不壊の槍は折られましたが、何か?

ミステリ書評家のブログのはずだが……。

ロスト・チャイルド/桂美人

ロスト・チャイルド

ロスト・チャイルド

 法医学の助教授・じんヒカルらは、監察医務院で武装した外国人グループの襲撃に遭う。襲撃犯は、解剖室に運ばれていた死体の解剖をヒカルに要求、しかも彼らはヒカルのことを知っていた。彼らの目的は? そしてヒカルとの関係は? 襲撃犯はやがて監察医務院から脱出するが、事件はまだ始まったばかりだった……! 第27回横溝正史ミステリ大賞受賞作。
 あまりにも酷い小説で驚愕した。

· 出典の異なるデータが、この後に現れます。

(** C2 (as amended): a tag absent from the registry makes [create_adapter]
    raise the unknown-type error, whose message ends with the tag, at once
    and without touching the registry.  That error is the only exception the
    factory itself raises, and it raises it as well for a present tag whose
    entry is falsy.  With a truthy entry the outcome of [create_adapter] is
    exactly the outcome of calling that entry with the options: the
    constructor's instance or the constructor's own exception for a class,
    the interpreter's not-callable [TypeError] for a bool, number, string or
    dict; nothing is caught or translated.  [create_adapter_by_db_id] passes
    on the exception of the manager's classification call as it is, and is
    otherwise exactly its one [create_adapter] call for the detected type. *)
Theorem create_adapter_unknown_type t kw (reg : registry) :
  reg !! t = None →
  create_adapter t kw reg
    = (Raise (ValueError ("Unknown graph type: " +:+ t)), reg)
  ∧ (∀ t' kw' (reg' : registry),
       truthy (default VNone (reg' !! t')) = false →
       create_adapter t' kw' reg'
         = (Raise (ValueError ("Unknown graph type: " +:+ t')), reg'))
  ∧ (∀ t' v kw' (reg' : registry),
       reg' !! t' = Some v → truthy v = true →
       create_adapter t' kw' reg' = (call v kw', reg'))
  ∧ (∀ t' c kw' (reg' : registry),
       reg' !! t' = Some (VClass c) →
       create_adapter t' kw' reg' = (construct c kw', reg'))
  ∧ (∀ t' v kw' (reg' : registry),
       reg' !! t' = Some v → truthy v = true →
       (∃ b, v = VBool b) ∨ (∃ n, v = VInt n) ∨ (∃ s, v = VStr s)
         ∨ (∃ items, v = VDict items) →
       create_adapter t' kw' reg'
         = (Raise (TypeError ("'" +:+ type_name v +:+ "' object is not callable")),
            reg'))
  ∧ (∀ t' kw' (reg' reg'' : registry) e,
       create_adapter t' kw' reg' = (Raise e, reg'') →
       reg'' = reg'
       ∧ (e = ValueError ("Unknown graph type: " +:+ t')
            ∧ truthy (default VNone (reg' !! t')) = false
          ∨ ∃ v, reg' !! t' = Some v ∧ truthy v = true ∧ call v kw' = Raise e))
  ∧ (∀ d m g (reg' : registry) e,
       detect_graph_type d m = Raise e →
       create_adapter_by_db_id d m g reg' = (Raise e, reg'))
  ∧ (∀ d m g (reg' : registry) graph_type,
       detect_graph_type d m = Ok graph_type →
       ∃ kw', create_adapter_by_db_id d m g reg'
              = create_adapter graph_type kw' reg').
Proof.
  intros Hreg. repeat apply conj.
  - apply create_adapter_falsy. by rewrite Hreg.
  - intros t' kw' reg'. apply create_adapter_falsy.
  - intros t' v kw' reg'. apply create_adapter_truthy.
  - intros t' c kw' reg' Hc.
    by apply (create_adapter_truthy t' (VClass c)).
  - intros t' v kw' reg' Hv Htr Hkind.
    rewrite (create_adapter_truthy t' v kw' reg' Hv Htr).
    destruct Hkind as [[? ->]|[[? ->]|[[? ->]|[? ->]]]]; reflexivity.
  - intros t' kw' reg' reg'' e. rewrite create_adapter_unfold.
    destruct (truthy (default VNone (reg' !! t'))) eqn:Htr;
      intros [= He <-]; (split; [reflexivity|]).
    + right. destruct (reg' !! t') as [v|] eqn:Hv; [|discriminate].
      by exists v.
    + left. by rewrite <- He.
  - intros d m g reg' e Hd.
    unfold create_adapter_by_db_id, bind, lift. by rewrite Hd.
  - intros d m g reg' graph_type Hd.
    unfold create_adapter_by_db_id, bind, lift. rewrite Hd.
    destruct (detect_graph_type_cases _ _ _ Hd) as [-> | ->]; simpl;
      eexists; reflexivity.
Qed.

全登場人物が美男美女かつ有能。主人公のヒカルは、両親が事故死し兄は奇病に倒れた悲劇的な過去を持つ。しかも彼女自身、兄と同じ奇病が潜伏しているらしいのだ。美女&天才&トラウマ&宿痾持ちというヒロインの造形は、正直あまりにも安易であり、胸やけがする。小説の背景も、ヒトゲノムがうんたらかんたら遺伝病がうんたらかんたらのありがちな設定に依存しており、おまけにダメダメな感じでSF要素も紛れ込む。何だその特殊能力は。そして驚くなかれ、国際的犯罪シンジケートやFBIまで巻き込む壮大な犯罪劇なのに、事件の主要な関係者が全員主人公の血縁・姻戚で占められてしまうのだ! 終盤、ヒカルに個人的な愛憎をぶちまけ、それが動機だったとする首謀者のあまりの情けなさに、私は目眩を禁じ得なかった。
 スピード感がある(と、選考委員だった綾辻行人北村薫桐野夏生が主張する)筆致も、上記の安易な設定をなぞっているだけだ。もちろん、設定そのものが安易であっても小説は素晴らしいものになり得る。しかしそれには、より具体的かつ丹念にキャラやプロット、テーマを掘り込むことが必要となるはずだ。しかし桂美人は、そんなことはしない。「こうすることで(=こうするだけで)物語はカッコ良くなる」と信じ込んでいるネタを、一人ルンルンしながら物語に詰め込むだけである。人はそれを称して中二病という。私はこの痛々しい小説を一切評価しない。
 なお、誉めるにせよ貶すにせよ、この作品をマンガ的と称するのは、マンガに対してあまりにも失礼だろう。桐野夏生および坂東眞砂子に対し、はっきりと苦言を呈しておきたい。